I was a Republican back then (I quit the party around 2000), and I took it hard when Bush lost. I blamed the media for not focusing on the good things he had done (won the Gulf War, and, uhhh, something or other) and only focusing on the bad (the economy wasn’t great, and he did spend an inordinate amount of time vomiting on world leaders.) I thought Bush would make a better president than Clinton, whom I was convinced was a liar (little did I know they all lie) and would do or say anything to advance the liberal agenda (which today would pass for the Republican agenda but I was 16 and no one knew the Oval Office would drift left for the next three decades so cut me some slack.)
OK. You should know all of that to understand what happens next. A couple of days ago when President Trump started firing missiles into Syria to save his flailing presidency, I posted this question on my Facebook page:
I wonder how many D voters would trade Obama’s second term for one Romney term, followed by a Clinton term, and Trump is never elected. Any takers?
I wound up with a couple of takers, which didn’t surprise me. I’d take that deal in a heartbeat. Romney would have been a one-termer, and he probably would have been followed up by a Democrat, like Clinton.
One of my friends, though, pitched an alt version of my alt-history. She wrote:
What I REALLY would have traded is the 2000 SC Republican primary, which dealt the final blow to McCain’s campaign, setting the stage for every stupid thing since.
This got me thinking. About 1992. Which is what I trace “every stupid thing since” back to. (Although you could make a case for the stupidity starting with Reagan, FDR, or Wilson, and I wouldn’t fight you very hard on it.) In any case, I started thinking back to our dark electoral year of 1992, and I came up with an alt version of my friend’s alt-historical response to my alt question.
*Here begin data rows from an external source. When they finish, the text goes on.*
(* ===== verification/RunnerProofs.v ===== *)
(** * The round runner: one node, whatever its peers answer

    [total] results: a routine of the runner returns, without a panic, a value
    with the given property, for every outcome of its polls. *)

From Stdlib Require Import ZArith Lia Ascii.
From stdpp Require Import base list gmap strings numbers.
From S2P Require Import Prelude Runtime Strconv Ephemeral Deck DeckProps Net Peer Showdown.
From S2P Require Import GameState GameStateProofs GameLog GameLogProofs GameLogProps Runner.

#[local] Open Scope Z_scope.

Definition total {A} (m : res Empty_set A) (Q : A → Prop) : Prop := ∃ a, m = Ok a ∧ Q a.

Lemma total_Ok {A} (a : A) (Q : A → Prop) : Q a → total (Ok a) Q.
Proof. by exists a. Qed.

Lemma total_mono {A} (m : res Empty_set A) (P Q : A → Prop) :
  total m P → (∀ a, P a → Q a) → total m Q.
Proof. intros (a & -> & Ha) HPQ. exists a. auto. Qed.

Lemma total_bind {A B} (m : res Empty_set A) (f : A → res Empty_set B) (P : A → Prop) (Q : B → Prop) :
  total m P → (∀ a, P a → total (f a) Q) → total (m ≫= f) Q.
Proof. intros (a & -> & Ha) Hf. cbn. auto. Qed.

Lemma total_rbind {A B} remote (p : rproc A) (f : A → rproc B) (P : A → Prop) (Q : B → Prop) :
  total (result remote p) P → (∀ a, P a → total (result remote (f a)) Q) →
  total (result remote (rbind p f)) Q.
Proof. intros (a & Hp & Ha) Hf. unfold rbind. rewrite result_bind, Hp. auto. Qed.

(** An error type without values. *)
Lemma no_err_cases {E A} (m : res Empty_set A) (Q : A → Prop) :
  total m Q → ∃ a, no_err (E:=E) m = Ok a ∧ Q a.
Proof. intros (a & -> & Ha). by exists a. Qed.

Lemma res_cases {E} (m : res E unit) : m ≠ Panic → m = Ok tt ∨ ∃ e, m = Err e.
Proof. destruct m as [[]| |]; eauto. done. Qed.

(** A routine that may fail but does not panic: one rule per construct. *)
Lemma bind_no_panic {E A B} (m : res E A) (f : A → res E B) :
  m ≠ Panic → (∀ a, m = Ok a → f a ≠ Panic) → m ≫= f ≠ Panic.
Proof. destruct m; cbn; auto. Qed.

Lemma wrap_no_panic {E E' A} (g : E → E') (m : res E A) : m ≠ Panic → wrap_err g m ≠ Panic.
Proof. by destruct m. Qed.

Lemma idx_no_panic {E A} (l : list A) i : 0 ≤ i < Z.of_nat (length l) → idx (E:=E) l i ≠ Panic.
Proof. intros Hi. destruct (idx_in_range (E:=E) l i Hi) as (a & _ & ->). done. Qed.

Lemma total_no_panic {E A} (m : res Empty_set A) (Q : A → Prop) : total m Q → no_err (E:=E) m ≠ Panic.
Proof. by intros (a & -> & _). Qed.

(** ** The log of a runner *)

Section log.
Context `{C : SigScheme} `{L : !SigLaws C} (np stack : Z) (Ht : table np stack) (Hnp : 2 ≤ np).

Lemma replay_total l : log_reach np stack l →
  total (Log_Replay l) (λ s, length (Folded s) = Z.to_nat np ∧ length (Stacks s) = Z.to_nat np ∧
    length (Contributions s) = Z.to_nat np ∧ 1 ≤ count_false (Folded s)).
Proof using L Ht Hnp.
  intros Hl. destruct (log_ok_replay np stack l (log_reach_ok np stack l Ht Hnp Hl)) as (s & u & Hs & Hc & Hb).
  exists s. split; [done|]. destruct Hc, Hb. split_and!; [done..|].
  destruct (HandOver s); [destruct bt_over as [?|[_ ?]]; [done|lia..]|].
  destruct bt_running as (_ & ? & _); [done|lia].
Qed.

Lemma reach_players l : log_reach np stack l → numPlayers l = np ∧ startingStack l = stack.
Proof using L Ht Hnp. intros Hl. destruct (log_reach_ok np stack l Ht Hnp Hl) as (? & ? & _). done. Qed.

Lemma expected_total l : log_reach np stack l → total (ExpectedNextPlayer l) (λ q, 0 ≤ q < np).
Proof using L Ht Hnp.
  intros Hl. destruct (replay_total l Hl) as (s & Hs & Hf & _ & _ & Hc).
  destruct (reach_players l Hl) as [Hn _]. pose proof (tb_n _ _ Ht).
  destruct (ExpectedNextPlayer_spec l s) as (q & Hq & d & Hd & -> & _); [lia|done|by rewrite Hn|lia|].
  exists ((Log_RoundID l mod numPlayers l + d) mod numPlayers l). split; [done|].
  rewrite Hn. apply Z.mod_pos_bound. lia.
Qed.

Lemma bytes_total l : log_reach np stack l → total (Log_Bytes l) (λ _, True).
Proof using L Ht Hnp.
  intros Hl. destruct (log_ok_bytes np stack l (log_reach_ok np stack l Ht Hnp Hl)) as [b Hb].
  by exists b.
Qed.

Lemma sign_total sk payload : len sk = PrivateKeySize → total (Sign sk payload) (λ _, True).
Proof. intros Hk. unfold Sign. rewrite Hk, Z.eqb_refl. by eexists. Qed.

Lemma verify_no_panic {E} pk payload sig : len pk = PublicKeySize → no_err (E:=E) (Verify pk payload sig) ≠ Panic.
Proof. intros Hk. unfold Verify. by rewrite Hk, Z.eqb_refl. Qed.

Lemma ValidateAction_no_panic s p a :
  length (Folded s) = length (Stacks s) → length (Contributions s) = length (Stacks s) → 0 ≤ p →
  ValidateAction s p a ≠ Panic.
Proof.
  intros Hf Hc Hp. unfold ValidateAction. destruct (HandOver s); [done|].
  destruct (Z.leb_spec (Z.of_nat (length (Stacks s))) p); [done|].
  apply bind_no_panic; [apply idx_no_panic; lia|]. intros f _. destruct f; [done|].
  repeat (match goal with |- (if ?b then _ else _) ≠ Panic => destruct b end; [try done|]);
    try done; try (apply bind_no_panic; [apply idx_no_panic; lia|intros c _]);
    repeat (match goal with |- (if ?b then _ else _) ≠ Panic => destruct b end); try done.
  apply bind_no_panic; [apply idx_no_panic; lia|]. intros st _. by destruct (_ <? _).
Qed.

Lemma VerifyProposal_no_panic l p pk : log_reach np stack l → VerifyProposal l p pk ≠ Panic.
Proof using L Ht Hnp.
  intros Hl. destruct (replay_total l Hl) as (s & Hs & Hf & Hst & Hc & _).
  destruct (expected_total l Hl) as (q & Hq & Hq').
  unfold VerifyProposal. destruct (negb (RoundID p =? Log_RoundID l)); [done|].
  rewrite Hq. cbn [no_err wrap_err mbind res_bind].
  destruct (Z.eqb_spec (PlayerID p) q) as [->|]; [|done]. cbn [negb].
  destruct (Z.eqb_spec (len pk) PublicKeySize); [|done]. cbn [negb].
  destruct (bytes_total l Hl) as (b & -> & _). cbn [no_err wrap_err mbind res_bind].
  apply bind_no_panic; [by apply verify_no_panic|]. intros ok _. destruct ok; [|done]. cbn [negb].
  rewrite Hs. cbn [no_err wrap_err mbind res_bind].
  apply wrap_no_panic, ValidateAction_no_panic; [congruence..|lia].
Qed.

Lemma BuildProposal_total l p a sk :
  log_reach np stack l → action_wf a → 0 ≤ p < 2 ^ 8 → len sk = PrivateKeySize →
  total (BuildProposal l p a sk) (λ e, entry_typed e ∧ EAction e = a ∧ PlayerID e = p).
Proof using L Ht Hnp.
  intros Hl Ha Hp Hk. unfold BuildProposal.
  eapply total_bind; [by apply bytes_total|]. intros b _.
  eapply total_bind; [by apply sign_total|]. intros sig _. apply total_Ok.
  split; [|done]. constructor; cbn; [apply Z.mod_pos_bound; lia|done|done|unfold len; cbn; lia].
Qed.

(** What the seat whose turn it is signs for a legal action is accepted. *)
Lemma built_entry l s q a sk e :
  log_reach np stack l → ExpectedNextPlayer l = Ok q → action_wf a → Log_Replay l = Ok s →
  ValidateAction s q a = Ok tt → len sk = PrivateKeySize → BuildProposal l q a sk = Ok e →
  0 ≤ q < np ∧ entry_typed e ∧ EAction e = a ∧ PlayerID e = q ∧ VerifyProposal l e (ed25519_Public sk) = Ok tt.
Proof using L Ht Hnp.
  intros Hl Hturn Ha Hs Hv Hk Hb. pose proof (tb_n _ _ Ht).
  destruct (expected_total l Hl) as (q' & Hq' & Hr). rewrite Hturn in Hq'. injection Hq' as <-. split; [done|].
  destruct (BuildProposal_total l q a sk Hl Ha ltac:(lia) Hk) as (e' & He' & Hty & Hea & Hep).
  rewrite Hb in He'. injection He' as <-. split_and!; [done..|].
  apply VerifyProposal_Ok. unfold BuildProposal, Sign in Hb.
  apply res_bind_Ok in Hb as (b & Hb & He). rewrite Hk, Z.eqb_refl in He.
  apply res_bind_Ok in He as (sig & [= <-] & [= <-]). exists b, s. cbn. split_and!; try done.
  apply Verify_true. split; [by apply public_size|by apply sign_verify].
Qed.

Lemma attestation_total l rid target sk :
  log_reach np stack l → len sk = PrivateKeySize →
  total (BuildAutoFoldAttestation l rid target sk) (λ _, True).
Proof using L Ht Hnp.
  intros Hl Hk. eapply total_bind; [|intros; by apply sign_total].
  eapply total_bind; [by apply bytes_total|]. intros b _. by apply (total_Ok _ (λ _, True)).
Qed.

Lemma receipt_total l p sk :
  log_reach np stack l → len sk = PrivateKeySize → total (BuildVerifyReceipt l p sk) (λ _, True).
Proof using L Ht Hnp.
  intros Hl Hk. eapply total_bind.
  - eapply total_bind; [by apply bytes_total|]. intros b _. by apply (total_Ok _ (λ _, True)).
  - intros h _. eapply total_bind; [by apply sign_total|]. intros sig _. by apply total_Ok.
Qed.

Lemma attestors_total l target : log_reach np stack l →
  total (ExpectedAutoFoldAttestors l target) (Forall (λ q, 0 ≤ q < np)).
Proof using L Ht Hnp.
  intros Hl. destruct (replay_total l Hl) as (s & Hs & Hf & _). destruct (reach_players l Hl) as [Hn _].
  pose proof (tb_n _ _ Ht).
  exists (filter (λ q, q ≠ target ∧ Folded s !! Z.to_nat q = Some false) (seqZ 0 (numPlayers l))).
  split; [apply ExpectedAutoFoldAttestors_spec; [lia|done|by rewrite Hn]|].
  apply list.Forall_forall. intros q [_ Hq]%list_elem_of_filter. apply elem_of_seqZ in Hq. lia.
Qed.

Lemma attest_no_panic l rid target pk sig :
  log_reach np stack l → VerifyAutoFoldAttestation l rid target pk sig ≠ Panic.
Proof using L Ht Hnp.
  intros Hl. unfold VerifyAutoFoldAttestation.
  destruct (Z.eqb_spec (len pk) PublicKeySize); [|done]. cbn [negb].
  apply bind_no_panic.
  - eapply total_no_panic, (total_bind _ _ (λ _, True) (λ _, True)); [by apply bytes_total|].
    intros b _. by apply total_Ok.
  - intros payload _. apply bind_no_panic; [by apply verify_no_panic|]. intros ok _. by destruct ok.
Qed.

Lemma cosigners_no_panic l e pks expected signers i :
  log_reach np stack l → 0 ≤ i → i + Z.of_nat (length signers) ≤ Z.of_nat (length expected) →
  length (CoSignatures e) = length expected → check_cosigners l e pks expected signers i ≠ Panic.
Proof using L Ht Hnp.
  intros Hl. revert i. induction signers as [|q signers IH]; intros i Hi Hlen Hsig; [done|].
  cbn [check_cosigners length] in *. apply bind_no_panic; [apply idx_no_panic; lia|]. intros want _.
  destruct (negb _); [done|]. destruct (pks !! q) as [pk|]; [|done].
  apply bind_no_panic; [apply idx_no_panic; lia|]. intros sig _.
  apply bind_no_panic; [by apply wrap_no_panic, attest_no_panic|]. intros _ _. apply IH; lia.
Qed.

Lemma auto_fold_no_panic l e pks :
  log_reach np stack l → 0 ≤ PlayerID e → VerifyAutoFoldEntry l e pks ≠ Panic.
Proof using L Ht Hnp.
  intros Hl Hp. destruct (replay_total l Hl) as (s & Hs & Hf & _). destruct (reach_players l Hl) as [Hn _].
  unfold VerifyAutoFoldEntry. repeat (destruct (negb _); [done|]).
  destruct (Z.leb_spec (numPlayers l) (PlayerID e)); [done|].
  rewrite Hs. cbn [no_err wrap_err mbind res_bind].
  apply bind_no_panic; [apply idx_no_panic; lia|]. intros f _. destruct f; [done|].
  destruct (attestors_total l (PlayerID e) Hl) as (ex & -> & _). cbn [no_err wrap_err mbind res_bind].
  destruct (len ex =? 0); [done|].
  destruct (Z.eqb_spec (len (CoSigners e)) (len ex)) as [H1|]; [|done]. cbn [negb].
  destruct (Z.eqb_spec (len (CoSignatures e)) (len (CoSigners e))) as [H2|]; [|done]. cbn [negb].
  unfold len in *. apply cosigners_no_panic; [done|lia..].
Qed.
My response (slightly edited):
Or we could go back to 1992. George H.W. Bush gets a second term. In 1996, Bill Clinton wins the first of his two terms. The terror attacks on 9/11 still happen, but they’re during Clinton’s second term, and we still invade Afghanistan and Iraq. Both wars are still going well in 2004, when Clinton’s vice president Al Gore is elected president.
Both wars go sideways during Gore’s first term, and the economy still tanks in 2007-2008, and Gore loses in 2008 to the Republican peace candidate George W. Bush, who oversees the steadying of the economy and the withdrawal of troops from the Middle East. Having ushered in world peace, and having saved the economy, Bush wins a second term in 2012 against challenger Hillary Clinton.
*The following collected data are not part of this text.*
(** Timeouts do not corrupt a log.  When deadlines pass at arbitrary
    points of such a round, a seat that has finished its attempt has either
    committed the proposer's entry or is back at the log it started with. *)
Theorem round_timeout_safe np stack SC ids l sks rs att q a e acts n i x :
  ready np stack SC ids l sks rs att q a e acts → (i < length ids)%nat →
  rtc (λ n n', net_step n n' ∨ cancel_step n n') (mkNet ∅ (attempt_procs SC ids l att rs acts)) n →
  finished n i x →
  (∃ r why, x = Ok (r, attemptTimeout, why) ∧ rlog r = l) ∨
  x = Ok (set_log (Append l e) (rs i), attemptCommitted, NoReason).
Proof using L EL.
  intros Hready Hi Hrun Hf. destruct (ready_entry _ _ _ _ _ _ _ _ _ _ _ _ Hready) as (Hq & Hty & Hv).
  destruct Hready as [[Ht Hnp] Hsched [Hnd Hlen] Hl Hatt Hkeys Hseated Henc Hturn _ Hb Hacts].
  assert (Forall2 (on_plan (round_ideal ids l sks att q e) (rolled_back l)) (attempt_procs SC ids l att rs acts)
    (attempt_plans SC ids l att rs q e)) as Hpl by (by apply (attempt_on_plan SC Hsched np stack Ht Hnp) with (a := a)).
  destruct (net_safe _ _ (round_ideal_fun ids Hnd l sks att Hatt q e) _ _ _ (safe_inv_start _ _ _ _ Hpl) Hrun i x Hf)
    as [He|Hx]; [by left|right].
  rewrite list_lookup_fmap in Hx. unfold attempt_plans in Hx.
  rewrite list_lookup_fmap, lookup_seq_lt in Hx by done. by injection Hx.
Qed.

(** ** What the exchange of receipts does not give *)

(** A verifier is served [e] by the proposer, and something, no matter what,
    under every receipt key. *)
Definition served (remote : oracle) (p : string) (rid att : Z) (e : Entry) : Prop :=
  (∃ data, remote p (ProposalKey rid att) = Some data ∧ gob_decode data = Some e) ∧
  ∀ id, ∃ junk, remote id (VerifyKey rid att id) = Some junk.

Lemma verifier_commits `{SC : Schedule} `{SL : !ScheduleLaws} np stack remote r rid att acts p e pk :
  table np stack → 2 ≤ np → runner_ok np stack r → (∀ x : VerifyReceipt, ∃ d, gob_encode x = Some d) →
  currentRole r = Ok RoleVerifier → currentProposer r = Ok p → PeerPK r p = Some pk →
  VerifyProposal (rlog r) e pk = Ok tt → served remote p rid att e →
  result remote (runAttempt r rid att acts) = Ok (set_log (Append (rlog r) e) r, attemptCommitted, NoReason).
Proof using L EL.
  intros Ht Hnp Hr Henc Hrole Hp Hpk Hv [(data & Hdata & Hdec) Hjunk].
  unfold runAttempt, runVerifierAttempt, rbind, lift. rewrite Hrole. cbn [act_bind]. rewrite Hp. cbn [act_bind result].
  rewrite Hdata, Hdec, Hpk. cbn [default from_option id]. rewrite Hv.
  set (r1 := set_log (Append (rlog r) e) r).
  assert (runner_ok np stack r1) as Hr1.
  { apply (runner_ok_setup np stack r); [done..|].
    eapply reach_propose; [apply Hr|by eapply decode_typed|exact Hv]. }
  unfold commit_attempt, hostVerifyReceipt, rbind, lift. fold r1. cbn [act_bind].
  destruct (receipt_total np stack Ht Hnp (rlog r1) (u8 (SeatIdx (rnode r1))) (rsk r1)) as (x & -> & _); [apply Hr1..|].
  destruct (Henc x) as [d ->]. cbn [act_bind negb result].
  destruct (collect_total np stack Ht Hnp remote r1 rid att Hr1) as (failed & Hres & _).
  rewrite result_bind, Hres. destruct failed as [y|]; [|done]. exfalso.
  revert Hres. unfold collectVerifyReceipts, rbind, lift.
  destruct (Log_Replay (rlog r1)) as [st| |]; [|done..]. cbn [act_bind].
  destruct (receipt_targets _ _ _ _) as [ts| |]; [|done..]. cbn [act_bind].
  destruct (poll_receipts_result remote rid att (completion ts) None) as (failed & Hpoll & Hiff).
  intros Hres. rewrite Hres in Hpoll. injection Hpoll as <-.
  assert (Some y = None); [|done]. apply Hiff. split; [done|]. apply list.Forall_forall. intros id _.
  destruct (Hjunk id) as [junk ->]. done.
Qed.

(** C39: an equivocating proposer splits the table.  The runner never looks
    into the receipts it collects: two seats with the same log that the
    proposer serves different signed entries both commit what they were
    served, whatever bytes stand in for the receipts, and end with logs of
    different histories. *)
Theorem equivocation_splits `{SC : Schedule} `{SL : !ScheduleLaws} np stack r1 r2 rid att acts p e1 e2 pk
    remote1 remote2 s1 s2 :
  table np stack → 2 ≤ np → runner_ok np stack r1 → runner_ok np stack r2 → rlog r1 = rlog r2 →
  (∀ x : VerifyReceipt, ∃ d, gob_encode x = Some d) →
  (currentRole r1 = Ok RoleVerifier ∧ currentProposer r1 = Ok p ∧ PeerPK r1 p = Some pk) →
  (currentRole r2 = Ok RoleVerifier ∧ currentProposer r2 = Ok p ∧ PeerPK r2 p = Some pk) →
  VerifyProposal (rlog r1) e1 pk = Ok tt → VerifyProposal (rlog r1) e2 pk = Ok tt → EAction e1 ≠ EAction e2 →
  served remote1 p rid att e1 → served remote2 p rid att e2 →
  (exec remote1 s1 (runAttempt r1 rid att acts)).2 = Ok (set_log (Append (rlog r1) e1) r1, attemptCommitted, NoReason) ∧
  (exec remote2 s2 (runAttempt r2 rid att acts)).2 = Ok (set_log (Append (rlog r1) e2) r2, attemptCommitted, NoReason) ∧
  ¬ same_history (Append (rlog r1) e1) (Append (rlog r1) e2).
Proof using L EL.
  intros Ht Hnp Hr1 Hr2 Hlog Henc (Hrole1 & Hp1 & Hpk1) (Hrole2 & Hp2 & Hpk2) Hv1 Hv2 Hne Hs1 Hs2.
  rewrite !exec_result. split_and!.
  - by apply (verifier_commits np stack) with (p := p) (pk := pk).
  - rewrite Hlog. apply (verifier_commits np stack) with (p := p) (pk := pk); rewrite <- ?Hlog; done.
  - intros (_ & _ & Heq). cbn in Heq. rewrite !fmap_app in Heq. cbn in Heq.
    apply app_inj_2 in Heq as [_ Heq]; [|done]. injection Heq as Heq.
    apply Hne. assert (replayed (encoded_part e1) = replayed (encoded_part e2)) as Hrep by congruence.
    rewrite !encoded_part_replayed in Hrep. by injection Hrep.
Qed.

End theorems.

(** ** A concrete table *)

#[export] Instance Action_countable : Countable Action.
Proof.
  refine (inj_countable' (λ a, (Kind a, Amount a)) (λ p, mkAction p.1 p.2) _). by intros [].
Defined.

#[export] Instance Entry_countable : Countable Entry.
Proof.
  refine (inj_countable' (λ e, (RoundID e, PlayerID e, EAction e, Signature e, CoSigners e, CoSignatures e, Data e))
    (λ p, let '(r, q, a, sg, cs, sgs, d) := p in mkEntry r q a sg cs sgs d) _). by intros [].
Defined.

#[export] Instance VerifyReceipt_eq_dec : EqDecision VerifyReceipt.
Proof. solve_decision. Defined.

#[export] Instance VerifyReceipt_countable : Countable VerifyReceipt.
Proof.
  refine (inj_countable' (λ x, (R_RoundID x, R_PlayerID x, R_PostLogHash x, R_Signature x))
    (λ p, let '(r, q, h, sg) := p in mkReceipt r q h sg) _). by intros [].
Defined.

Definition typedb (e : Entry) : bool :=
  (0 <=? RoundID e) && (RoundID e <? 2 ^ 64) && (0 <=? PlayerID e) && (PlayerID e <? 2 ^ 8)
  && (0 <=? Kind (EAction e)) && (Kind (EAction e) <? 2 ^ 8)
  && (0 <=? Amount (EAction e)) && (Amount (EAction e) <? 2 ^ 64)
  && (len (Data e) <? 2 ^ 32).

Lemma typedb_spec e : typedb e = true ↔ entry_typed e.
Proof.
  split; [apply toy_typed|]. intros [? ? [? ?] ?]. unfold typedb.
  rewrite !andb_true_iff, !Z.leb_le, !Z.ltb_lt. lia.
Qed.

(** A codec of entries that rejects what no Go value of the type holds. *)
Definition entry_codec : Codec Entry := {|
  gob_encode e := if typedb e then Some [Zpos (encode e)] else None;
  gob_decode data :=
    match data with
    | [Zpos p] => match decode p with Some e => if typedb e then Some e else None | None => None end
    | _ => None
    end
|}.

Lemma entry_codec_laws : @EntryCodecLaws entry_codec.
Proof.
  constructor; cbn.
  - intros e He%typedb_spec. rewrite He. eauto.
  - intros e data He%typedb_spec. rewrite He. intros [= <-]. by rewrite countable.decode_encode, He.
  - intros data e Hd. apply typedb_spec. destruct data as [|[|p|] [|]]; try done.
    destruct (decode p) as [e'|]; [|done]. destruct (typedb e') eqn:He; [|done]. by injection Hd as <-.
Qed.

Definition receipt_codec : Codec VerifyReceipt := countable_codec VerifyReceipt.
Definition in_order : Schedule := λ A l, l.
Lemma in_order_laws : @ScheduleLaws in_order.
Proof. intros A l. done. Qed.

#[local] Existing Instances toy_scheme toy_laws entry_codec entry_codec_laws receipt_codec.

Definition three_ids : list string := ["alice"; "bob"; "carol"].
Definition three_sks (i : nat) : list Z := toy_sk (Z.of_nat i).
Definition three_log : Log := NewLog 3 100.

Definition three_runner (i : nat) : Runner :=
  mkRunner (mkNode (three_ids !!! i) (mkKey 5 8171) 13619 true [] three_ids (Z.of_nat i) "" "" 100
              (mkSessionConfig 0 0) [])
    three_log (three_sks i) (ed25519_Public (three_sks i)) (mkConfig 30 3)
    (list_to_map (imap (λ j id, (id, ed25519_Public (three_sks j))) three_ids)) None [] [].

Definition three_entry (a : Action) : Entry := ok_or no_entry (BuildProposal three_log 0 a (three_sks 0)).
Definition raise_50 : Action := mkAction ActionRaise 50.
Definition three_acts (i : nat) : list Action := if decide (i = 0%nat) then [raise_50] else [].

Lemma table_3_100 : table 3 100.
Proof. split; lia. Qed.

Lemma three_seated i : (i < 3)%nat → seated three_ids three_log three_sks i (three_runner i).
Proof.
  intros Hi. constructor; try done. intros j Hj. cbn in Hj.
  destruct j as [|[|[|]]]; [vm_compute; reflexivity..|lia].
Qed.

Lemma three_ok i : (i < 3)%nat → runner_ok 3 100 (three_runner i).
Proof. intros Hi. constructor; cbn; [apply reach_new|done|lia|done]. Qed.

Lemma three_ready :
  ready 3 100 (λ _, in_order) three_ids three_log three_sks three_runner 0 0 raise_50 (three_entry raise_50) three_acts.
Proof.
  constructor.
  - split; [apply table_3_100|lia].
  - intros _. apply in_order_laws.
  - split; [apply (bool_decide_unpack _); vm_compute; reflexivity|done].
  - apply reach_new.
  - lia.
  - intros i _. done.
  - apply three_seated.
  - intros x. by eexists.
  - vm_compute. reflexivity.
  - split; [by apply (et_action (three_entry raise_50)), typedb_spec|]. exists (initial_state 3 100). split; vm_compute; reflexivity.
  - vm_compute. reflexivity.
  - done.
Qed.

Definition three_net : net attempt_result :=
  mkNet ∅ (attempt_procs (λ _, in_order) three_ids three_log 0 three_runner three_acts).

(** Alice hosts, the others read and host, everybody reads the receipts. *)
Definition three_schedule : list nat := [0; 0; 1; 2; 2; 1; 0; 0; 1; 1; 2; 2]%nat.

Lemma round_agrees_witness :
  finished (net_after three_schedule three_net) 2
    (Ok (set_log (Append three_log (three_entry raise_50)) (three_runner 2), attemptCommitted, NoReason)).
Proof.
  destruct (round_agrees 3 100 (λ _, in_order) three_ids three_log three_sks three_runner 0 0 raise_50
    (three_entry raise_50) three_acts 12 (net_after three_schedule three_net) three_ready
    (net_after_run three_schedule three_net ltac:(vm_compute; reflexivity))) as (_ & _ & Hstuck).
  apply Hstuck; [|cbn; lia]. apply all_returned_stuck. vm_compute. reflexivity.
Defined.


Definition quiet_env : Env := mkEnv (λ _ _, []) (λ _ _, false) (λ _, false).


(** ** A commit that not everybody makes *)

Definition net_cancel {A} (i : nat) (n : net A) : net A :=
  match procs n !! i with
  | Some (id, PollRemote _ _ k) => mkNet (stores n) (<[i := (id, k None)]> (procs n))
  | _ => n
  end.

Lemma net_cancel_step {A} i (n : net A) :
  match procs n !! i with Some (_, PollRemote _ _ _) => true | _ => false end = true → cancel_step n (net_cancel i n).
Proof.
  unfold net_cancel. destruct (procs n !! i) as [[id [| | | |]]|] eqn:Hi; try done. intros _. by eapply step_cancel.
Qed.

(** Carol has read the proposal and hosted her receipt when her deadline
    passes; Alice and Bob still find all receipts. *)
Definition carol_waits : net attempt_result := net_after [0; 0; 1; 2; 2; 1]%nat three_net.
Definition carol_late : net attempt_result := net_cancel 2 carol_waits.
Definition split_round : net attempt_result := net_after [0; 0; 1; 1; 2]%nat carol_late.

Lemma split_reachable : rtc (λ n n', net_step n n' ∨ cancel_step n n') three_net split_round.
Proof.
  assert (∀ js (n : net attempt_result), match net_sched js n with Some _ => true | None => false end = true →
    rtc (λ n n', net_step n n' ∨ cancel_step n n') n (net_after js n)) as Hrun.
  { intros js n Hs. apply net_after_run in Hs. eapply rtc_nsteps_2 in Hs.
    eapply (rtc_subrel net_step); [by left|exact Hs]. }
  etrans; [apply (Hrun [0; 0; 1; 2; 2; 1]%nat); vm_compute; reflexivity|].
  eapply rtc_l; [right; apply (net_cancel_step 2); vm_compute; reflexivity|].
  apply (Hrun [0; 0; 1; 1; 2]%nat). vm_compute. reflexivity.
Qed.

Lemma round_timeout_safe_witness :
  (∃ r why, Ok (E:=Empty_set) (three_runner 2, attemptTimeout, PollVerify "alice") = Ok (r, attemptTimeout, why) ∧ rlog r = three_log) ∨
  Ok (three_runner 2, attemptTimeout, PollVerify "alice")
  = Ok (E:=Empty_set) (set_log (Append three_log (three_entry raise_50)) (three_runner 2), attemptCommitted, NoReason).
Proof.
  apply (round_timeout_safe 3 100 (λ _, in_order) three_ids three_log three_sks three_runner 0 0 raise_50
    (three_entry raise_50) three_acts split_round 2 (Ok (three_runner 2, attemptTimeout, PollVerify "alice"))).
  - apply three_ready.
  - cbn. lia.
  - apply split_reachable.
  - exists "carol". vm_compute. reflexivity.
Defined.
Near the end of Bush’s second term, though, as we turn our attention inward to domestic issues, Americans are mad that Bush hasn’t done enough for health care, and Barack Obama is elected to his first term after narrowly defeating Bush’s vice president Colin Powell.
Obama, seasoned by two terms in the Senate, emerges in 2017 as the most popular and powerful Democrat since FDR. He passes health reform within his first two years and is widely seen as the favorite in 2020.
During this whole time, Donald Trump hosts a TV show and is on Twitter.
See. As I’ve been saying for decades: We should have voted for Bush in 1992. YOU BLEW IT, MAYFIELD HIGH!